*HOW TO COMPLETE THIS TASK*: Collect all lines from the records below that include the word "Hout".

++++++

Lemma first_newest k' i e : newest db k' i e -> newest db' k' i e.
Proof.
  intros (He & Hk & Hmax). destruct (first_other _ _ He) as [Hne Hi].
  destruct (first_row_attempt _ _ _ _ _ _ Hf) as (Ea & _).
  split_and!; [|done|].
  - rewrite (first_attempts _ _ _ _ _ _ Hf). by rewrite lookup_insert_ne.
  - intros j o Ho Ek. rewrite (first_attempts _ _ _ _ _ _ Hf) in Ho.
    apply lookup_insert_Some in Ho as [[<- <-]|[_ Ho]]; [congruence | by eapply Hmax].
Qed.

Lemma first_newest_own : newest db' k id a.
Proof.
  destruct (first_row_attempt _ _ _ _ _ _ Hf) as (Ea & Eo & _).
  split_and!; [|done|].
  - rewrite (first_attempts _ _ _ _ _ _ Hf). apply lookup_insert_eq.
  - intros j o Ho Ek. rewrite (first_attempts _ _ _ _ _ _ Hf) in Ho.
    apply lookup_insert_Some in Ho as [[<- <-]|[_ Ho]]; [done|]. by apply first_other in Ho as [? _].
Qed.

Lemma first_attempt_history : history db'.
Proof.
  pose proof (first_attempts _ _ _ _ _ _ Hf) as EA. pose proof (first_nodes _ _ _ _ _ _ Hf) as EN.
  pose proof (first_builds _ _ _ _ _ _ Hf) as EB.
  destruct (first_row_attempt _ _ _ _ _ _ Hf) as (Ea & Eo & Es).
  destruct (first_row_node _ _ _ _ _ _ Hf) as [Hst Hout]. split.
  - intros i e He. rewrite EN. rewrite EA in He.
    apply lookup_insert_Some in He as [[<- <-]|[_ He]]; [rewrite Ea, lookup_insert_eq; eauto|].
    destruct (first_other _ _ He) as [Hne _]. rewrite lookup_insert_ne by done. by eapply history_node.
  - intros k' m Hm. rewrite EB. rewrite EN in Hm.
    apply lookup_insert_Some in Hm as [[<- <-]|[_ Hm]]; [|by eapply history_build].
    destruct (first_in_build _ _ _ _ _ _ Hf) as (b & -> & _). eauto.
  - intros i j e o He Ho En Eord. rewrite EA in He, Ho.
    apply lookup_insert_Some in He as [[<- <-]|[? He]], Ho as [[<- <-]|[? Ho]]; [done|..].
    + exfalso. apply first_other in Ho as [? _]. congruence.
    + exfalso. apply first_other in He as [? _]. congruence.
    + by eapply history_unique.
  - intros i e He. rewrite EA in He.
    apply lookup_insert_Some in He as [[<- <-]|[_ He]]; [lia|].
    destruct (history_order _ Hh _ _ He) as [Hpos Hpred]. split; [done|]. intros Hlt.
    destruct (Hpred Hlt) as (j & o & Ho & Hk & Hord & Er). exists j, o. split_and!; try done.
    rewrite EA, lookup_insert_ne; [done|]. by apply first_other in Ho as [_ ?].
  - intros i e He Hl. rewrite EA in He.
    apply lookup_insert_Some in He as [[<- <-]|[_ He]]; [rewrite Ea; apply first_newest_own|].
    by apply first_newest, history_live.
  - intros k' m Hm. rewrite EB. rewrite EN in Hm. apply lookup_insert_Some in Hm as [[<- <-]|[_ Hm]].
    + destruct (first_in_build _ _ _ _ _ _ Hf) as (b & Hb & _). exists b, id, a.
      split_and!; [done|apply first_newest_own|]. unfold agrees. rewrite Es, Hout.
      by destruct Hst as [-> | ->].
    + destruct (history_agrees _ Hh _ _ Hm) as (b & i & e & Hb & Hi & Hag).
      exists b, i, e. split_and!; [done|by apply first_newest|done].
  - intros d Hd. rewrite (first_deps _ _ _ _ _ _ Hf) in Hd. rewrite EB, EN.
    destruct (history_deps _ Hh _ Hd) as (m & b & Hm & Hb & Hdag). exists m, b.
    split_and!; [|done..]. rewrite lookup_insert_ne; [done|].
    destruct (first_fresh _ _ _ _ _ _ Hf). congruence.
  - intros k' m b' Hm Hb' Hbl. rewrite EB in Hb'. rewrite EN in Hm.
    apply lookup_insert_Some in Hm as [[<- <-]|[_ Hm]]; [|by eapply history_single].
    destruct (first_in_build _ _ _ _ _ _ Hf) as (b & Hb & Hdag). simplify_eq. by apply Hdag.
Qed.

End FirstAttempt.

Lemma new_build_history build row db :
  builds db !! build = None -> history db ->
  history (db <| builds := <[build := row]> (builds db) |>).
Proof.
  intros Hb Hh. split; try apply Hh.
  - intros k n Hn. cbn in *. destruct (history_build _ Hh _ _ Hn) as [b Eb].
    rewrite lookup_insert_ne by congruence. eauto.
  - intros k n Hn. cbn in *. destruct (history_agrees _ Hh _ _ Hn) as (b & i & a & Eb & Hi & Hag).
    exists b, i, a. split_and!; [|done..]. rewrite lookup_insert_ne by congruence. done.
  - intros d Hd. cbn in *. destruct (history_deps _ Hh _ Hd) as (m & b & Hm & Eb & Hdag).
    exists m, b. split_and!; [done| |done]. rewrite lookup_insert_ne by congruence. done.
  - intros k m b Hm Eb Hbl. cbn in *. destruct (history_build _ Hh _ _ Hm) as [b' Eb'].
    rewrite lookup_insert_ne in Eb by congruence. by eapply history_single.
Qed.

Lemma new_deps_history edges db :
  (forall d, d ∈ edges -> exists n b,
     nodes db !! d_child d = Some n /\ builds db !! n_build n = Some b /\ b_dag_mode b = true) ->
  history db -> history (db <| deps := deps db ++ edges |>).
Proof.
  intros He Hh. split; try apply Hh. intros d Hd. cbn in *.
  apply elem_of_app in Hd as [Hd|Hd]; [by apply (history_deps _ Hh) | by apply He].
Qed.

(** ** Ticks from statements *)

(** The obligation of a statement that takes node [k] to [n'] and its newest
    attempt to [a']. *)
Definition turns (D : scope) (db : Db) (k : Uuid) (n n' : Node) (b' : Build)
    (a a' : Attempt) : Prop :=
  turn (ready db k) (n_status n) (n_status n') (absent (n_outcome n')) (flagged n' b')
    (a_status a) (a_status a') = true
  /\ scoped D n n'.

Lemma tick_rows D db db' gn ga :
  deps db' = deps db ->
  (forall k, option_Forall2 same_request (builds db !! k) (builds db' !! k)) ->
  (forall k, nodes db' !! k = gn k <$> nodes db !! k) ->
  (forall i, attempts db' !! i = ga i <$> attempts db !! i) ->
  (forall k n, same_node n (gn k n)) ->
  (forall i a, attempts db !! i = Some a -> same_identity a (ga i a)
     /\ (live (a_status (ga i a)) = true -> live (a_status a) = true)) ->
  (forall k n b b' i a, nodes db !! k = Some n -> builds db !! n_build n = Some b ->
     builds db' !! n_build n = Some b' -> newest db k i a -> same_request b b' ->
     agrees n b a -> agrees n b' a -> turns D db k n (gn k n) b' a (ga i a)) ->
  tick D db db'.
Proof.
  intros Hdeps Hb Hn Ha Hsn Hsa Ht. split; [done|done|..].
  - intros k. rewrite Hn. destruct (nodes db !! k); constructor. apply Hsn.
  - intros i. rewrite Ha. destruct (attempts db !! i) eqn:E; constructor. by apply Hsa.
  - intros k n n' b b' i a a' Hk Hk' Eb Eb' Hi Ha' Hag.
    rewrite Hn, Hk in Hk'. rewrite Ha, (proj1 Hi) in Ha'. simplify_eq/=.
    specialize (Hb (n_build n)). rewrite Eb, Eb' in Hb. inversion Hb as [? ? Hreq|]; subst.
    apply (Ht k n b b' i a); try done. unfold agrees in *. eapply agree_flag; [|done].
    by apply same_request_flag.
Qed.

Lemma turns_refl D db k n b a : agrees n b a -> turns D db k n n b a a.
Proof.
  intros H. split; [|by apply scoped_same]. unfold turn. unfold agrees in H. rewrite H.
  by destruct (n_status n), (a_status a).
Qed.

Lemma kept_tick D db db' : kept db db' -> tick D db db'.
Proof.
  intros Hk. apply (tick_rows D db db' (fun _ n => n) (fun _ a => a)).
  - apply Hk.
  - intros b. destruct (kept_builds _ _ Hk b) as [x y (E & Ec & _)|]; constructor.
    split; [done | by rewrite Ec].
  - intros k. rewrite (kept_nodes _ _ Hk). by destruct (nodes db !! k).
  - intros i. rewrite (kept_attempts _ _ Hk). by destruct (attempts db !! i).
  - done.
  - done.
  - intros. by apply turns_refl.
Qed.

++++++

*EXERCISE ANSWER*:
  destruct (first_row_node _ _ _ _ _ _ Hf) as [Hst Hout]. split.
      split_and!; [done|apply first_newest_own|]. unfold agrees. rewrite Es, Hout.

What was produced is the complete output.